2. The method of claim 1, wherein said documents are Web pages.
3. The method of claim 1, wherein said documents are blog
posts.
4. The method of claim 1, wherein said documents are online forum
posts.
5. The method of claim 1, wherein said step of searching said
plurality of unstructured documents comprises: performing a
traditional web search using an internet search engine.
6. The method of claim 1, wherein said documents are selected from
the group consisting of: documents, discrete elements of data,
email communications, Web pages, online forum posts, online blog
posts and actors that create any of the foregoing.
7. The method of claim 1, further comprising: obtaining a second
user based query; searching said plurality of unstructured
documents via said second user based query; identifying at least a
second group of documents from within said unstructured documents,
said second group of documents being most highly relevant to said
second user based query; calculating a betweeness centrality value
ranking for each of the documents within said second group of
documents; and calculating a sentiment factor for each of the
documents within said second group of documents calculating a
combined prediction factor based on betwenness value, term weight,
and sentiment factor. ranking first and second query term in
descending order based on their relative prediction factor
value.
8. The method of claim 7, wherein said step of calculating
prediction factor values is repeated after a fixed period of time
to create a temporal depiction of the changes in prediction factor
values over time as a prediction curve. To get a more realistic
curve the betweeness scores from the various categories (Web, blog,
forum), are combined and then a smoothing function is applied over
a time window, ranging from 2 days to 10 days.
9. The method of claim 8, with a discretionary number of query
terms.
10. The method of claim 9, wherein said Internet based documents
are selected from the group consisting of: Web pages, online forum
posts, online blog posts and actors that create any of the
foregoing.
Description
CROSS-REFERENCE TO RELATED APPLICATIONS
[0001] This application is related to and claims priority from
earlier filed U.S. Provisional Patent Application 61/021,637 filed
Jan 17, 2008.
BACKGROUND OF THE INVENTION
[0002] The present invention relates generally to a system for
measuring and analyzing the strength of interrelationships between
documents in order to predict the performance of the underlying
asset value performance. More specifically, the present invention
relates to a system that automatically identifies certain
relationships that exist between the various unrelated documents,
weights the relative frequency of these relationships and then
presents the relationships in a graphical depiction that predicts
the performance of the asset value underlying those documents. For
example, the network relationship of unrelated documents may be
various Web page and blog entries that are related to or refer back
to an underlying asset of interest whereby analysis of the
interrelationships provides an indication of the future performance
of the asset value.
[0003] In general, the basic goal of any stock selection system is
to identify relevant data that is highly relevant to the user's
stated objective of selecting a stock that has the potential for
future growth and performance. Further, a cottage industry has
developed on the Internet wherein individual inventors are
attempting to capitalize on the "buy low, sell high" mantra of
financial traders. In this regard, traders generally attempt to buy
stocks at a low price then sell at a higher price to net a
financial gain. However, predicting the best time to buy or sell a
stock is difficult. In theory, and with the benefit of hindsight,
it has been recognized that stocks at times follow a momentum life
cycle where stock sales over time will shift from high-volume to
low-volume and back again against winning and losing (increasing or
decreasing stock price). Accordingly, price momentum, reversal and
trading volume all suggest that stocks and portfolios go through
periods of investor favoritism and neglect.

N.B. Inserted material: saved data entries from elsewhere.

Lemma attempts_enabled : attach_enabled_all (H := Events.Demo.framework) Events.Demo.utf8 start script.
Proof.
  unfold script. split; [split; [done|apply not_elem_of_nil]|]. intros w Hw. vm_compute in Hw. injection Hw as <-.
  split; [eexists; split; vm_compute; reflexivity|]. intros w Hw. vm_compute in Hw. injection Hw as <-.
  split; [do 2 eexists; split; vm_compute; reflexivity|]. done.
Qed.

End Demo.

Lemma attach_constants_witness :
  exists n f m, init_constants (Some (fun name => if String.eqb name "ReattachMaxAttempts" then Some 4294967295 else None))
                  0 0 0 = Some (Z.of_nat n, f, m) /\ total_delay f m n <= 72 * HOUR.
Proof.
  destruct (attach_constants (Some (fun name => if String.eqb name "ReattachMaxAttempts" then Some 4294967295 else None)))
    as (n & f & m & He & _ & Ht & _).
  - intros name v Hv. destruct (String.eqb name "ReattachMaxAttempts"); [|done]. injection Hv as <-. split; [discriminate|reflexivity].
  - exists n, f, m. auto.
Defined.

Lemma parse_device_str_equiv_witness :
  device_str_meaning Events.Demo.utf8 Demo.hash_string (fun _ => true) Demo.device_string = Ok Demo.parsed /\
  busid Demo.parsed = [49; 45; 49] /\ validate_serial_number (serial (properties Demo.parsed)) = STATUS_SUCCESS.
Proof.
  destruct (parse_device_str_equiv Events.Demo.utf8 Demo.hash_string (fun _ => true) Demo.device_string) as (He & Hok & _).
  destruct (Hok Demo.parsed ltac:(vm_compute; reflexivity)) as (_ & _ & _ & Hv).
  split; [rewrite <- He; vm_compute; reflexivity|]. split; [vm_compute; reflexivity|exact Hv].
Defined.

Lemma attach_attempts_bounded_witness :
  exists w', exec_attach_all (H := Events.Demo.framework) (H0 := Demo.requests) Events.Demo.utf8 Demo.start Demo.script = Some w' /\
             reattach_req_count w' <= 12.
Proof.
  destruct (attach_attempts_bounded (H := Events.Demo.framework) (H0 := Demo.requests) Events.Demo.utf8 Demo.start Demo.script
              Demo.start_attempts_ok Demo.start_ports_ok Demo.attempts_enabled) as (w' & Hx & _ & Hc & _).
  exists w'. split; [exact Hx|]. assert (Some w' = Some Demo.final) as Heq by (rewrite <- Hx; vm_compute; reflexivity).
  injection Heq as ->. exact Hc.
Defined.
Lemma process_event_fobj_silent (w w' : world W) f c evt n : process_event_fobj w f c evt n = Some w' -> silent w w'.
Proof.
  unfold process_event_fobj. destruct (retrieve_by_fileobj (wdf w) (reads (vhci w)) f) as [[st o] x] eqn:E.
  destruct (decide (st = STATUS_SUCCESS)) as [->|Hns].
  { destruct (retrieve_found _ _ _ _ _ E) as (r & -> & Hr & _). simpl. intros [= <-].
    destruct (complete_read_shape (set_reads (set_wdf w x) (filter (.≠ r) (reads (vhci w)))) r evt)
      as (x' & st & info & o & -> & _). split; [done|]. intros q. unfold fresh. rewrite completed_requests_complete.
    change (completed_requests (set_wdf _ x')) with (completed_requests w).
    cbn [complete_request reads vhci set_wdf set_reads set_vhci with_events].
    rewrite !not_elem_of_app, list_elem_of_filter, list_elem_of_singleton. destruct (decide (q = r)) as [->|]; tauto. }
  destruct (decide (st = STATUS_NO_MORE_ENTRIES)) as [->|Hnm].
  { simpl. destruct (collection_add x) as [err y]. destruct (decide (err = STATUS_SUCCESS)) as [->|He]; [by intros [= <-]|].
    destruct err; try done; by intros [= <-]. }
  destruct st; try done; by intros [= <-].
Qed.
Definition properties_bytes (p : imported_device_properties) : list byte :=
  le_bytes 4 (devid p) ++ le_bytes 4 (speed p) ++ le_bytes 2 (vendor p) ++ le_bytes 2 (product p) ++
  serial p ++ le_bytes 1 (iserial p).

(** fill(r->devices[i], dc): the padding of the structures stays as it is. *)
Definition fill_entry (buf : list byte) (off : nat) (a : device_attributes) (p : Z) : ntstatus * list byte :=
  let '(st, l, props) := fill unicode_to_utf8 (location_at off buf) zero_properties a p in
  let buf := write_at off (location_bytes l) buf in
  match st with
  | STATUS_SUCCESS => (st, write_at (off + 1096) (properties_bytes props) buf)
  | st => (st, buf)
  end.

Definition entry_offset (i : nat) : nat := Z.to_nat imported_devices_offset + i * Z.to_nat sizeof_imported_device.

(** The loop over the ports, from [p], with [cnt] entries filled. *)
Fixpoint report_loop (n : nat) (p : Z) (w : world W) (max_cnt cnt : nat) (buf : list byte)
  : option (ntstatus * nat * list byte) :=
  match n with
  | O => Some (STATUS_SUCCESS, cnt, buf)
  | S n =>
      o ← get_device w p;
      match (o : option device) with
      | None => report_loop n (p + 1) w max_cnt cnt buf
      | Some d =>
          if bool_decide (cnt = max_cnt) then Some (STATUS_BUFFER_TOO_SMALL, cnt, buf)
          else
            c ← dev_ctx w !! d;
            let '(err, buf) := fill_entry buf (entry_offset cnt) (attr c) (port c) in
            match err with
            | STATUS_SUCCESS => report_loop n (p + 1) w max_cnt (S cnt) buf
            | err => Some (err, S cnt, buf)
            end
      end
  end.

Definition get_imported_devices (w : world W) (q : ioctl) : option reply :=
  match retrieve (io_out q) (Z.to_nat sizeof_get_imported_devices) with
  | Err e => Some (failed e q)
  | Ok _ =>
      if negb (Policy.field 0 4 (io_buf q) =? sizeof_get_imported_devices) then Some (failed USBIP_ERROR_ABI q)
      else
        let max_cnt := Z.to_nat ((Z.of_nat (io_out q) - imported_devices_offset) / sizeof_imported_device) in
        res ← report_loop (Z.to_nat (devices_cnt (vhci w))) 1 w max_cnt 0 (io_buf q);
        let '(st, cnt, buf) := res in
        Some {| rp_status := st; rp_info := if bool_decide (st = STATUS_SUCCESS) then Z.of_nat (entry_offset cnt) else 0;
                rp_buf := buf |}
  end.

(** *** SET_PERSISTENT, GET_PERSISTENT *)

Definition set_persistent (k : K) (q : ioctl) : reply * K :=
  match retrieve (io_in q) 0 with
  | Err e => (failed e q, k)
  | Ok _ =>
      match key_open_for_set k with
      | STATUS_SUCCESS => let '(st, k) := key_assign k REG_MULTI_SZ (take (io_in q) (io_buf q)) in (failed st q, k)
      | err => (failed err q, k)
      end
  end.

(** The Information is the size of the value, even when the query reports that it did not fit. *)
Definition get_persistent (k : K) (q : ioctl) : reply :=
  match retrieve (io_out q) 0 with
  | Err e => failed e q
  | Ok _ =>
      match key_open k with
      | STATUS_SUCCESS =>
          let '(st, data, actual, type) := key_query k (Z.of_nat (io_out q)) in
          let buf := write_at 0 data (io_buf q) in
          match st with
          | STATUS_SUCCESS =>
              if negb (type =? REG_MULTI_SZ) then {| rp_status := STATUS_INVALID_CONFIG_VALUE; rp_info := 0; rp_buf := buf |}
              else {| rp_status := STATUS_SUCCESS; rp_info := actual; rp_buf := buf |}
          | st => {| rp_status := st; rp_info := actual; rp_buf := buf |}
          end
      | err => failed err q
      end
  end.

(** *** Dispatching *)

Inductive handled : Type :=
| Replied (rp : reply)          (* WdfRequestComplete *)
| Working (wi : workitem)       (* getaddrinfo was called for it *)
| Forwarded.                    (* UdeCx or the default queue has it *)

(** WdfRequestComplete after WdfRequestSetInformation *)
Definition reply_to (w : world W) (q : ioctl) (rp : reply) : world W :=
  complete_request w (io_request q) (rp_status rp) (rp_info rp) None.

(** device_control, of the default queue, which is sequential; [r] is the handle of a
    request it may create. *)
Definition device_control (w : world W) (q : ioctl) (r : request) : option (handled * world W) :=
  match io_code q with
  | PLUGIN_HARDWARE_ONCE | PLUGIN_HARDWARE =>
      res ← plugin_hardware_ioctl w q (match io_code q with PLUGIN_HARDWARE_ONCE => true | _ => false end);
      let '(rp, wi, w) := res in
      match (wi : option workitem) with
      | Some wi => Some (Working wi, w)
      | None => Some (Replied rp, reply_to w q rp)
      end
  | PLUGOUT_HARDWARE_AND_REATTACH | PLUGOUT_HARDWARE =>
      res ← plugout_hardware w q (match io_code q with PLUGOUT_HARDWARE_AND_REATTACH => true | _ => false end) r;
      let '(rp, w) := res in Some (Replied rp, reply_to w q rp)
  | _ =>
      let '(handled, x) := try_handle_user_ioctl (wdf w) (io_request q) in
      let w := set_wdf w x in
      if handled : bool then Some (Forwarded, w)
      else let rp := failed STATUS_INVALID_DEVICE_REQUEST q in Some (Replied rp, reply_to w q rp)
  end.

(** get_parallel_handler: the handlers that need neither the default queue nor its order;
    [stack] is the indeterminate memory of the local policy of get_device_filter, [pad]
    the padding of the one that is stored. *)
Definition get_parallel_handler (c : code)
  : option (world W -> R -> K -> list byte -> list byte -> ioctl -> option (reply * world W * R * K)) :=
  match c with
  | GET_IMPORTED_DEVICES => Some (fun w r k _ _ q => rp ← get_imported_devices w q; Some (rp, w, r, k))
  | SET_PERSISTENT => Some (fun w r k _ _ q => let '(rp, k) := set_persistent k q in Some (rp, w, r, k))
  | GET_PERSISTENT => Some (fun w r k _ _ q => Some (get_persistent k q, w, r, k))
  | STOP_ATTACH_ATTEMPTS => Some (fun w r k _ _ q => res ← stop_attach_attempts_ioctl w q; Some (fst res, snd res, r, k))
  | SET_DEVICE_FILTER =>
      Some (fun w r k _ pad q =>
        let '(st, r) := Policy.set_device_filter r pad (take (io_in q) (io_buf q)) in Some (failed st q, w, r, k))
  | GET_DEVICE_FILTER =>
      Some (fun w r k stack _ q =>
        let '(st, info, out) := Policy.get_device_filter r stack (take (io_out q) (io_buf q)) in
        Some ({| rp_status := st; rp_info := info; rp_buf := write_at 0 out (io_buf q) |}, w, r, k))
  | _ => None
  end.
Lemma get_imported_devices_total (w : world W) q :
  hub_wf w -> exists rp, get_imported_devices unicode_to_utf8 w q = Some rp.
Proof.
  intros Hw. unfold get_imported_devices. destruct (retrieve _ _) as [[]|e]; [|eauto]. destruct (negb _); [eauto|].
  match goal with |- context [report_loop _ ?n ?p ?w ?m ?c ?b] => destruct (report_loop_total w n p m c b (wf_ports w (wf_core w Hw))) as [[[st cnt] buf] ->] end.
  simpl. eauto.
Qed.

(** *** The queues *)

(** The request was completed, or it is still to be completed. *)
Definition settled (w' : world W) (q : ioctl) (h : handled) : Prop :=
  match h with
  | Replied _ => ~ fresh w' (io_request q)
  | Working wi => fresh w' (io_request q) /\ wi_request wi = io_request q /\ is_Some (wi_ext wi) /\ wi_addrs wi = None
  | Forwarded => fresh w' (io_request q)
  end.

Lemma reply_ok (w w' : world W) q rp :
  hub_wf w -> fresh w (io_request q) -> advance w w' -> (forall x, fresh w' x <-> fresh w x) ->
  advance w (reply_to w' q rp) /\ ~ fresh (reply_to w' q rp) (io_request q).
Proof.
  intros Hw Hf Ha Hq. split.
  - eapply advance_trans; [exact Ha|]. apply advance_reply; [apply Ha|by apply Hq].
  - unfold fresh, reply_to. rewrite completed_requests_complete. set_solver.
Qed.

Lemma device_control_ok (w : world W) q r :
  hub_wf w -> fresh w (io_request q) -> attach w !! r = None -> r ∉ reattach_req (vhci w) ->
  exists h w', device_control unicode_to_utf8 utf8_to_unicode_n hash_string pool source_of wi_source w q r = Some (h, w') /\
    advance w w' /\ settled w' q h.
Proof.
  intros Hw Hf Hr Hn. unfold device_control.
  assert (exists h w', (let '(handled, x) := try_handle_user_ioctl (wdf w) (io_request q) in
            let w := set_wdf w x in
            if handled : bool then Some (Forwarded, w)
            else let rp := failed STATUS_INVALID_DEVICE_REQUEST q in Some (Replied rp, reply_to w q rp)) = Some (h, w') /\
            advance w w' /\ settled w' q h) as Hother.
  { destruct (try_handle_user_ioctl (wdf w) (io_request q)) as [[] x]; do 2 eexists; (split; [reflexivity|]).
    - split; [by apply advance_wdf|exact Hf].
    - apply (reply_ok w); auto. by apply advance_wdf. }
  assert (forall once, exists h w', (res ← plugin_hardware_ioctl unicode_to_utf8 utf8_to_unicode_n hash_string pool wi_source w q once;
            let '(rp, wi, w) := res in
            match (wi : option workitem) with
            | Some wi => Some (Working wi, w)
            | None => Some (Replied rp, reply_to w q rp)
            end) = Some (h, w') /\ advance w w' /\ settled w' q h) as Hplug.
  { intros once. destruct (plugin_hardware_ioctl_ok w q once Hw) as (rp & o & w' & -> & Ha & Hq & Hwi). simpl.
    destruct o as [wi|]; do 2 eexists; (split; [reflexivity|]).
    - split; [done|]. simpl. rewrite Hq. destruct (Hwi wi eq_refl) as (? & _ & ? & ?). done.
    - by apply (reply_ok w). }
  assert (forall reattach, exists h w', (res ← plugout_hardware unicode_to_utf8 source_of w q reattach r;
            let '(rp, w) := res in Some (Replied rp, reply_to w q rp)) = Some (h, w') /\ advance w w' /\ settled w' q h) as Hout.
  { intros reattach. destruct (plugout_hardware_ok w q reattach r Hw Hr Hn) as (rp & w' & -> & Ha & Hq & _). simpl.
    do 2 eexists. split; [reflexivity|]. by apply (reply_ok w). }
  destruct (io_code q); auto.
Qed.

Lemma device_control_parallel_ok (w : world W) (reg : R) (k : K) stack pad q :
  hub_wf w -> fresh w (io_request q) ->
  exists h w' reg' k', device_control_parallel unicode_to_utf8 utf8_to_unicode_n hash_string pool w reg k stack pad q =
                         Some (h, w', reg', k') /\ advance w w' /\ settled w' q h.
Proof.
  intros Hw Hf. unfold device_control_parallel.
  assert (forall rp w', advance w w' -> (forall x, fresh w' x <-> fresh w x) ->
            advance w (reply_to w' q rp) /\ settled (reply_to w' q rp) q (Replied rp)) as Hrep by (intros; by apply (reply_ok w)).
  pose proof (Hrep) as Hself. specialize (fun rp => Hself rp w (advance_refl w Hw) (fun x => iff_refl _)).
  assert (exists h w' reg' k', (let '(st, x) := forward_to_default (wdf w) (io_request q) in
            let w := set_wdf w x in
            if NT_SUCCESS st then Some (Forwarded, w, reg, k)
            else let rp := failed st q in Some (Replied rp, reply_to w q rp, reg, k)) = Some (h, w', reg', k') /\
            advance w w' /\ settled w' q h) as Hfwd.
  { destruct (forward_to_default (wdf w) (io_request q)) as [st x].
    destruct (NT_SUCCESS st); do 4 eexists; (split; [reflexivity|]); [by split; [apply advance_wdf|]|].
    apply Hrep; [by apply advance_wdf|done]. }
  unfold get_parallel_handler. destruct (io_code q); auto; simpl.
  - destruct (get_imported_devices_total w q Hw) as [rp ->]. simpl. do 4 eexists. split; [reflexivity|]. apply Hself.
  - destruct (set_persistent k q) as [rp k']. simpl. do 4 eexists. split; [reflexivity|]. apply Hself.
  - do 4 eexists. split; [reflexivity|]. apply Hself.
  - destruct (stop_attach_attempts_ioctl_ok w q Hw) as (rp & w' & -> & Ha & Hq). simpl.
    do 4 eexists. split; [reflexivity|]. by apply Hrep.
  - destruct (Policy.set_device_filter _ _ _) as [st reg']. simpl. do 4 eexists. split; [reflexivity|]. apply Hself.
  - destruct (Policy.get_device_filter _ _ _) as [[st info] out]. simpl. do 4 eexists. split; [reflexivity|]. apply Hself.
Qed.

(** *** Detaching from elsewhere, and the removal of the controller *)

Lemma async_detach_port_ok (w : world W) r p reattach :
  hub_wf w -> exists x o, async_detach_port w r p reattach = (o, set_wdf w x) /\
    forall q, o = Some q -> io_request q = r /\
      (io_code q = if reattach then PLUGOUT_HARDWARE_AND_REATTACH else PLUGOUT_HARDWARE) /\
      plugout_input_ok q /\ plugout_port q = s32 (u32 p).
Proof.
  intros Hw. unfold async_detach_port.
  destruct (try_call_eq request_create w) as ([] & x1 & ->); simpl; [|by exists x1, None].
  destruct (try_call_eq memory_create (set_wdf w x1)) as ([] & x2 & ->); simpl; [|by exists x2, None].
  destruct (try_call_eq format_request (set_wdf (set_wdf w x1) x2)) as ([] & x3 & ->); simpl; [|by exists x3, None].
  destruct (send_request x3 r) as [[] x4]; [|by exists x4, None].
  exists x4. eexists. split; [reflexivity|]. intros q [= <-]. split; [done|]. split; [by destruct reattach|].
  unfold plugout_input_ok, plugout_port, Policy.field, create_detach_request_inbuf. cbn [io_in io_buf].
  split; [done|]. rewrite drop_app_length', take_ge, le_val_le_bytes by (by rewrite ?length_drop, ?length_le_bytes). done.
Qed.

Lemma purge_read_queue_ok (w : world W) : hub_wf w -> advance w (purge_read_queue w).
Proof.
  intros Hw. destruct (advance_file w Purge Hw I) as (w' & [= <-] & Ha). done.
Qed.

Lemma purged_reads (w : world W) : NoDup (reads (vhci w)) -> reads (vhci (purge_read_queue w)) = [].
Proof.
  unfold purge_read_queue. intros Hn.
  assert (forall l (v : world W), NoDup (reads (vhci v)) -> NoDup l -> reads (vhci v) ≡ₚ l -> reads (vhci (fold_left canceled_on_queue l v)) = []) as Hgen.
  { induction l as [|r l IH]; intros v Hv Hl Hp; simpl; [by apply Permutation_nil_r|].
    apply list.NoDup_cons in Hl as [Hr Hl]. apply IH; [|done|].
    - simpl. by apply list.NoDup_filter.
    - simpl. rewrite Hp. rewrite filter_cons_False by (intros Hne; by apply Hne). rewrite filter_all; [done|].
      apply list.Forall_forall. intros x Hx ->. done. }
  by apply Hgen.
Qed.

Lemma vhci_query_remove_ok (w : world W) r :
  hub_wf w ->
  exists o w', vhci_query_remove w r = Some (o, w') /\ hub_wf w' /\ removing (vhci w') = true /\
    reattach_req (vhci w') = [] /\ reads (vhci w') = [] /\
    devices (vhci w') = devices (vhci w) /\ (devices_cnt (vhci w') = devices_cnt (vhci w) /\ usb2_ports (vhci w') = usb2_ports (vhci w)) /\
    plug_ins w' = plug_ins w /\
    (forall q, o = Some q -> io_code q = PLUGOUT_HARDWARE /\ plugout_input_ok q /\ plugout_port q = PORT_ALL).
Proof.
  intros Hw. unfold vhci_query_remove. set (w1 := set_vhci w (with_removing (vhci w) true)).
  assert (hub_wf w1) as Hw1.
  { destruct Hw as [[[] [] []] Hu]. constructor; [|done]. constructor; [constructor; auto|constructor; auto|constructor; auto].
    by destruct ports_hub; constructor. }
  destruct (stop_ok unicode_to_utf8 w1 0 Hw1) as (n & w2 & -> & Hw2 & [(l & Hv2) Hd2 _ _ _] & [Hp2 _] & _ & _ & Hl). simpl.
  unfold async_detach_and_delete_all. destruct (async_detach_port_ok w2 r PORT_ALL false Hw2) as (x & o & -> & Ho).
  pose proof (advance_wdf w2 x Hw2) as Ha. pose proof (ad_wf _ _ Ha) as Hw3.
  assert (NoDup (reads (vhci w2))) as Hn by (pose proof (eo_once _ (wf_events _ (wf_core _ Hw2))) as [? _]%list.NoDup_app; done).
  pose proof (purge_read_queue_ok (set_wdf w2 x) Hw3) as Hpu.
  assert (removing (vhci (set_wdf w2 x)) = true) as Hr by (simpl; by rewrite Hv2).
  destruct (exec_same_hub unicode_to_utf8 (set_wdf w2 x) Purge _ (wf_events _ (wf_core _ Hw3)) eq_refl) as [(a & b & c & Hv4) _ _ _].
  exists o, (purge_read_queue (set_wdf w2 x)). split; [done|]. split; [apply Hpu|].
  assert (reattach_req (vhci w2) = []) as Hnil.
  { destruct (reattach_req (vhci w2)) as [|y ys] eqn:E; [done|]. destruct (proj1 (Hl y)) as [_ []]; [apply elem_of_cons; auto|by left]. }
  split; [by apply Hpu|]. split; [rewrite Hv4; exact Hnil|]. split; [by apply purged_reads|].
  split; [rewrite Hv4; simpl; by rewrite Hv2|]. split; [rewrite Hv4; simpl; by rewrite Hv2|].
  split; [destruct (ad_removing _ _ Hpu Hr) as (_ & Hpl & _); rewrite Hpl; exact Hp2|].
  intros q Hq. destruct (Ho q Hq) as (_ & ? & ? & Hport). split; [done|]. split; [done|]. rewrite Hport. reflexivity.
Qed.
(** Comments and empty lines do nothing, wherever they are. *)
Lemma commented_steps (P : list byte * (parser -> parser) -> Prop) ls es : commented ls es -> forall steps, steps.*1 = es ->
  Forall P steps -> (forall c, comment_ok c -> P (c, id)) ->
  exists steps', steps'.*1 = ls /\ Forall P steps' /\ forall p, run_steps steps' p = run_steps steps p.
Proof.
  intros Hc. induction Hc as [|c ls es Hok Hc IH|e ls es Hc IH]; intros steps He HP Hid.
  - by exists steps.
  - destruct (IH steps He HP Hid) as (steps' & Hl & HP' & Hr). exists ((c, id) :: steps'). split; [cbn; by rewrite Hl|]. split; [constructor; auto|].
    intros p. exact (Hr p).
  - destruct steps as [|[e' f] steps]; [done|]. cbn in He. injection He as -> He. apply Forall_cons_1 in HP as [H1 HP].
    destruct (IH steps He HP Hid) as (steps' & Hl & HP' & Hr). exists ((e, f) :: steps'). split; [cbn; by rewrite Hl|]. split; [by constructor|].
    intros p. exact (Hr (f p)).
Qed.

Lemma Forall_bind_steps {A} (P : list byte * (parser -> parser) -> Prop) (f : A -> list (list byte * (parser -> parser))) l :
  (forall a, a ∈ l -> Forall P (f a)) -> Forall P (l ≫= f).
Proof.
  intros H. apply list.Forall_forall. intros x Hx. apply list_elem_of_bind in Hx as (a & Hx & Ha). specialize (H a Ha).
  by apply list.Forall_forall with (x := x) in H.
Qed.

Definition database (vs : list vendor) (cs : list usb_class) : ids :=
  {| m_vendor := list_to_map (map vendor_entry vs); m_class := list_to_map (map class_entry cs) |}.

Lemma classes_read mem vs cs lines2 r v : commented lines2 (cs ≫= class_lines) -> Forall class_ok cs -> NoDup (map c_id cs) ->
  shows mem v (text_of (lines2 ++ [terminal_types]) ++ r) ->
  exists q, for_each_line mem (S (len v)) v (parse_class_sub_proto mem)
      {| upper := 0; lower := 0; maps := database vs [] |} = Some q /\ maps q = database vs cs.
Proof.
  intros Hc Hcs Hnd Hs. set (p := {| upper := 0; lower := 0; maps := database vs [] |}).
  destruct (commented_steps (fun ls => handles mem (parse_class_sub_proto mem) ls.1 ls.2) lines2 _ Hc (cs ≫= class_steps)) as (ls & Hlines & Hall & Hrun).
  { apply fst_bind, class_steps_lines. }
  { apply Forall_bind_steps. intros c Hin. apply class_steps_handled. by apply list.Forall_forall with (x := c) in Hcs. }
  { intros c Hok. by apply comment_handled. }
  exists (run_steps ls p). split.
  - apply (for_each_line_part mem _ ls terminal_types r v p); [done|apply headers_ok|done|by rewrite Hlines| |].
    + rewrite (shows_length mem v _ Hs), length_app. pose proof (length_text_of (ls.*1 ++ [terminal_types])) as Hl.
      rewrite length_app, length_fmap, Hlines in Hl. cbn [length] in Hl. lia.
    + intros v1 v2 H1 _. unfold parse_class_sub_proto. rewrite (starts_with_spec mem v1 terminal_types) by done. by rewrite firstn_all, bool_decide_eq_true_2.
  - rewrite Hrun, run_classes; [|done|done|done].
    cbn [maps p m_class database]. change (list_to_map (map class_entry [])) with (∅ : gmap Z (list byte * gmap Z (list byte * gmap Z (list byte)))).
    rewrite emplace_all_empty; [done|]. by rewrite (entry_keys c_id).
Qed.

Lemma load_database lines1 vs lines2 cs r : commented lines1 (vs ≫= vendor_lines) -> commented lines2 (cs ≫= class_lines) ->
  Forall vendor_ok vs -> NoDup (map v_id vs) -> Forall class_ok cs -> NoDup (map c_id cs) ->
  load (db_text lines1 lines2 r) = Some (database vs cs).
Proof.
  intros Hc1 Hc2 Hvs Hnv Hcs Hnc. set (mem := db_text lines1 lines2 r). unfold load.
  set (p := {| upper := 0; lower := 0; maps := _ |}).
  destruct (commented_steps (fun ls => handles mem (parse_vid_pid mem) ls.1 ls.2) lines1 _ Hc1 (vs ≫= vendor_steps)) as (ls & Hlines & Hall & Hrun).
  { apply fst_bind, vendor_steps_lines. }
  { apply Forall_bind_steps. intros v Hin. apply vendor_steps_handled. by apply list.Forall_forall with (x := v) in Hvs. }
  { intros c Hok. by apply comment_handled. }
  set (r1 := text_of (lines2 ++ [terminal_types]) ++ r).
  assert (mem = text_of (ls.*1 ++ [known_classes]) ++ r1) as Hmem.
  { unfold mem, r1, db_text. rewrite Hlines, !text_of_app, <- !app_assoc. done. }
  assert (shows mem {| off := 0; len := length mem |} (text_of (ls.*1 ++ [known_classes]) ++ r1)) as Hs.
  { split; [unfold view_ok; cbn; lia|]. unfold contents. cbn [off len drop]. by rewrite firstn_all. }
  assert (maps (run_steps ls p) = database vs []) as Hm.
  { rewrite Hrun, run_vendors; [|done|done|done]. cbn [maps p m_vendor].
    rewrite emplace_all_empty; [done|]. by rewrite (entry_keys v_id). }
  enough (exists q, for_each_line mem (S (length mem)) {| off := 0; len := length mem |} (parse_vid_pid mem) p = Some q /\ maps q = database vs cs) as (q & -> & Hq).
  { cbn. by rewrite Hq. }
  eexists {| upper := upper (run_steps ls p); lower := lower (run_steps ls p); maps := database vs cs |}. split; [|done].
  apply (for_each_line_part mem _ ls known_classes r1 _ p); [done|apply headers_ok|done|exact Hs| |].
  - rewrite Hmem, length_app. pose proof (length_text_of (ls.*1 ++ [known_classes])) as Hl. rewrite length_app, length_fmap in Hl. cbn [length] in Hl. lia.
  - intros v1 v2 H1 H2. unfold parse_vid_pid. rewrite (starts_with_spec mem v1 known_classes) by done. rewrite firstn_all, bool_decide_eq_true_2 by done.
    rewrite Hm. destruct (classes_read mem vs cs lines2 r v2 Hc2 Hcs Hnc H2) as (q & -> & Hq). cbn. by rewrite Hq.
Qed.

[0004] While a correlation to a particular stock's trading volume
and turnover provide information useful in determining a stock
value they tend to be a lagging indicator of performance. For
example, when a stock becomes popular, trading volume increases.
Conversely, when a stock becomes unpopular, trading volume
declines. Accordingly, trading volume is a measure of the current
favoritism or neglect of a stock. However, since this conventional
approach is a lagging indicator, it does not readily predict where
a given stock is on the momentum life cycle, nor does it provide
ready selection of a portfolio of stocks during which an investor
may exploit the momentum life cycle.
[0005] Therefore, there is a need for an ability to apply an
automatic system to the analysis of discrete groups of documents
related to a discrete asset in order to measure and visualize the
interrelationships and the strengths of those interrelationships
thereby identifying the potential for a leading indicator of an
inflection point in the value of that asset. In other words, there
is a need for an ability to apply a degree of separation search to
a set of relevant documents related to a particular asset in order
to determine their overall relevance to one another thereby
providing a leading indicator of likely asset value inflection
points of particularly high relevance.
BRIEF SUMMARY OF THE INVENTION
[0006] In this regard, the present invention provides a system for
determining the changes in valuation of an asset of interest and
then using high or low betweeness centrality values as an indicator
for near term future changes in asset value. In operation, the
present invention searches a broad set of electronically based
documents, such as Web pages, blog entries, and online forum posts
that are relevant to the asset of interest, in a manner that
identifies the interlinking characteristics between the documents.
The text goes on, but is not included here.